### [To do]
Pick each line containing the word "SolanaParsedInstructionData" out of the data below.

————————

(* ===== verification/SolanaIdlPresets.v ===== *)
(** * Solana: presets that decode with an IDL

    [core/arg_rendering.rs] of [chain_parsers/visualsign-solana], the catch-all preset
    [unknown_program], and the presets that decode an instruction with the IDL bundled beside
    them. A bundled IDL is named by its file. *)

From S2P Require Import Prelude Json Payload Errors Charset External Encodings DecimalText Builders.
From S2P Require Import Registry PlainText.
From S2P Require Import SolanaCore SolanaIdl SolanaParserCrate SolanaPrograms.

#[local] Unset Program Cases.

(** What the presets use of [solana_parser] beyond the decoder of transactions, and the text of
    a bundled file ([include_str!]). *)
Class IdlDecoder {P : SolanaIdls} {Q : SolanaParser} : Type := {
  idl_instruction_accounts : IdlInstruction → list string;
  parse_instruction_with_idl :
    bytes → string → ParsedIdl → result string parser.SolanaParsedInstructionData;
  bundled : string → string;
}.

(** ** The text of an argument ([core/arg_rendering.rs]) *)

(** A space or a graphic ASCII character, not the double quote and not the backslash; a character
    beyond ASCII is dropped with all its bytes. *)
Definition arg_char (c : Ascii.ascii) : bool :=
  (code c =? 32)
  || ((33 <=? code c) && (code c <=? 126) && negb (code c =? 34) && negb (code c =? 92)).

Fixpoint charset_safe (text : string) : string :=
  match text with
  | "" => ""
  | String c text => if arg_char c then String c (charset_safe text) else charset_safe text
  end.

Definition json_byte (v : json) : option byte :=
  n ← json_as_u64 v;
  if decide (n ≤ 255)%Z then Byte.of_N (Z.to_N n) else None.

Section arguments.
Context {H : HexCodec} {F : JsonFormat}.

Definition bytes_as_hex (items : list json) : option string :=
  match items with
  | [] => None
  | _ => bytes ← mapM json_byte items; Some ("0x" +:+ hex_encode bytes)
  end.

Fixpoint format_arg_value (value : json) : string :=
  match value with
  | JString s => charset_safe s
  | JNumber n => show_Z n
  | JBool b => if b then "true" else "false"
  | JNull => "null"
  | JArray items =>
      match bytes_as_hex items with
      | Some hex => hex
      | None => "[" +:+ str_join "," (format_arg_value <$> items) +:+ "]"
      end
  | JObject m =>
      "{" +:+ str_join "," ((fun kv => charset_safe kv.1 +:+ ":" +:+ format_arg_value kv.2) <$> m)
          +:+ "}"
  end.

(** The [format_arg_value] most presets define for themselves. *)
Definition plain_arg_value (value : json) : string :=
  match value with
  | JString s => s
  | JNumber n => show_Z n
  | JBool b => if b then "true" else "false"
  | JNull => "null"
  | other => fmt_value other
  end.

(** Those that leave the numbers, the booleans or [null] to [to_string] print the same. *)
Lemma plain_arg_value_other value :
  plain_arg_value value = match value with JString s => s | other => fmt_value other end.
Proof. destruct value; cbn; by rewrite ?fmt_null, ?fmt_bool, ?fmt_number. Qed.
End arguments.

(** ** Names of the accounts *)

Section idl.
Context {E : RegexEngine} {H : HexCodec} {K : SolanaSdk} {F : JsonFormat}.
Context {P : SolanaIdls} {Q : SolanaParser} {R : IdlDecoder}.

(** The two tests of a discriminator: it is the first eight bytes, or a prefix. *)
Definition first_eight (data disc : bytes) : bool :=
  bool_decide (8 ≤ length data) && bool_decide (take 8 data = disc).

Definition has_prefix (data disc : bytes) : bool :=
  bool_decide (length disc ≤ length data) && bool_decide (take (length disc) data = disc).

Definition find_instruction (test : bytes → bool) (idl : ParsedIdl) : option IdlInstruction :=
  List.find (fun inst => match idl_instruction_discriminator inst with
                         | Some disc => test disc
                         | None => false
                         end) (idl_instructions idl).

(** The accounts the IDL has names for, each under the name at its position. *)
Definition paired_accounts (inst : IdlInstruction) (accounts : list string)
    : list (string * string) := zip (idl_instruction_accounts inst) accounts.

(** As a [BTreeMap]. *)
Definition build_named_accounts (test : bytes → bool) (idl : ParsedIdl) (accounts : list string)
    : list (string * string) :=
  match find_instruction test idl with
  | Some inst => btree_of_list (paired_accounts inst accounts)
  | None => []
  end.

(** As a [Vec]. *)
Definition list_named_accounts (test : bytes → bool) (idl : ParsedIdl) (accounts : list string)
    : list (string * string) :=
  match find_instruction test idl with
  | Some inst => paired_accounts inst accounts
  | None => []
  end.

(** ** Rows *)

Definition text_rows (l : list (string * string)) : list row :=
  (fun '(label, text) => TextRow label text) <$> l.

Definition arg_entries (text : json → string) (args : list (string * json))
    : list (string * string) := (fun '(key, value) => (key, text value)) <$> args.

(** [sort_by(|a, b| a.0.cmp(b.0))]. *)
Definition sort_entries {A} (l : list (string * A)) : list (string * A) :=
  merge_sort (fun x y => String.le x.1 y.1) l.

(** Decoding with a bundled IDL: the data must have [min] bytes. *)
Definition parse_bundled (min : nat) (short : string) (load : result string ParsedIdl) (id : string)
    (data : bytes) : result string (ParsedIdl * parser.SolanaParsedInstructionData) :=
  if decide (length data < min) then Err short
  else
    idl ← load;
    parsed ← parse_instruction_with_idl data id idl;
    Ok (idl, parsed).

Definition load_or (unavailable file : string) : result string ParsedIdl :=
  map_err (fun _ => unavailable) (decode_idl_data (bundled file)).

————————

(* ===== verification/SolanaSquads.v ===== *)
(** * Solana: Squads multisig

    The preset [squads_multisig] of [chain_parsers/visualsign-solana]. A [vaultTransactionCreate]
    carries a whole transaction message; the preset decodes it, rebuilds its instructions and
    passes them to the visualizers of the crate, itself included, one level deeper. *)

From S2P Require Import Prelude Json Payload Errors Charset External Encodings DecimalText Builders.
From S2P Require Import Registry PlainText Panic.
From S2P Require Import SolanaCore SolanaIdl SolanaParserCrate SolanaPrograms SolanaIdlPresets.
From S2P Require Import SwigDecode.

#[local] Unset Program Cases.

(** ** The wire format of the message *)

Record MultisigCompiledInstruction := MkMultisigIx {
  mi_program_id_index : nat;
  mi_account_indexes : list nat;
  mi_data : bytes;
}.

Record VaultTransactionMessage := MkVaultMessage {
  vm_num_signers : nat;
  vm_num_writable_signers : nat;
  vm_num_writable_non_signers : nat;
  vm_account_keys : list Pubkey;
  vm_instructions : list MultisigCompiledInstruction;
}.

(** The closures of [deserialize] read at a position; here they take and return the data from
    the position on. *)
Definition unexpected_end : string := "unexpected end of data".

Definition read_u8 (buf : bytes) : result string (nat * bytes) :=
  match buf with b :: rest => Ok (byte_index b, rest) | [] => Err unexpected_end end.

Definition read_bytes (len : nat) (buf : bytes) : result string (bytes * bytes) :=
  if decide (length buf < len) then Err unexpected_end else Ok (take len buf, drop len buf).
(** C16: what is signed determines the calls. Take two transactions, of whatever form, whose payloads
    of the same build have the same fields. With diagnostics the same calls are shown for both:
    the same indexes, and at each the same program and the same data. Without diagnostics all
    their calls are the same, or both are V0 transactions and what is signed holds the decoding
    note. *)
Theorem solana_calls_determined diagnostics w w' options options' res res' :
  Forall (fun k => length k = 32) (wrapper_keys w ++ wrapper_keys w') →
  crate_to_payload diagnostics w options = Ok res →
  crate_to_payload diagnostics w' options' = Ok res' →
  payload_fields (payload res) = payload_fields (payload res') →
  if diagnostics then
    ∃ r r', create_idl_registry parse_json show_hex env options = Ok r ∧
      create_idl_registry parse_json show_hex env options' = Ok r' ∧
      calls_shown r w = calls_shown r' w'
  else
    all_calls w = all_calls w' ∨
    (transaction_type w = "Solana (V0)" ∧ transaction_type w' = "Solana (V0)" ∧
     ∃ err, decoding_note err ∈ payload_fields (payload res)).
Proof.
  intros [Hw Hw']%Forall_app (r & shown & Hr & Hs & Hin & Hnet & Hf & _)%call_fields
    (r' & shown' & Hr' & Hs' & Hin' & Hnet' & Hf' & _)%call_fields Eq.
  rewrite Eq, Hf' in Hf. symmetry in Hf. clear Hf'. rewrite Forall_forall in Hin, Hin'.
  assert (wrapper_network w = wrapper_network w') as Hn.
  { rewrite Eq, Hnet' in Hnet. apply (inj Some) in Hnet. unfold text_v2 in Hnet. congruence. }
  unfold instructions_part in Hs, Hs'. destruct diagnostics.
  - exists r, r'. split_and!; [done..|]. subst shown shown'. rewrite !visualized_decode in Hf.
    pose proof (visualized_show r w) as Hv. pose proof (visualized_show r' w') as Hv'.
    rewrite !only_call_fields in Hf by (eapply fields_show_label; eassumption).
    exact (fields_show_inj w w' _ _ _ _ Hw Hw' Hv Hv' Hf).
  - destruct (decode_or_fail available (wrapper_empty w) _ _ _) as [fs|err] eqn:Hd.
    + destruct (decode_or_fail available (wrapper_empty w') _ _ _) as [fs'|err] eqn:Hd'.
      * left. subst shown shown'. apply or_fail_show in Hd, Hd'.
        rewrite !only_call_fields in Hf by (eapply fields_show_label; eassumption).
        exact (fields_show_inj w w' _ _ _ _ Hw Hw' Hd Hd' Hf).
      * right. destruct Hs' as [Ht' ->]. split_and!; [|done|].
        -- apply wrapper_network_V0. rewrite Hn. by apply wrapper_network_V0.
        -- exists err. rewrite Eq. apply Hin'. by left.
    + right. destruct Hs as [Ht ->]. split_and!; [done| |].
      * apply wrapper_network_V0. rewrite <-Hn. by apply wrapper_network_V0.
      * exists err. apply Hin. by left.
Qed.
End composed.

————————

### [Solution to this problem]
    bytes → string → ParsedIdl → result string parser.SolanaParsedInstructionData;
    (data : bytes) : result string (ParsedIdl * parser.SolanaParsedInstructionData) :=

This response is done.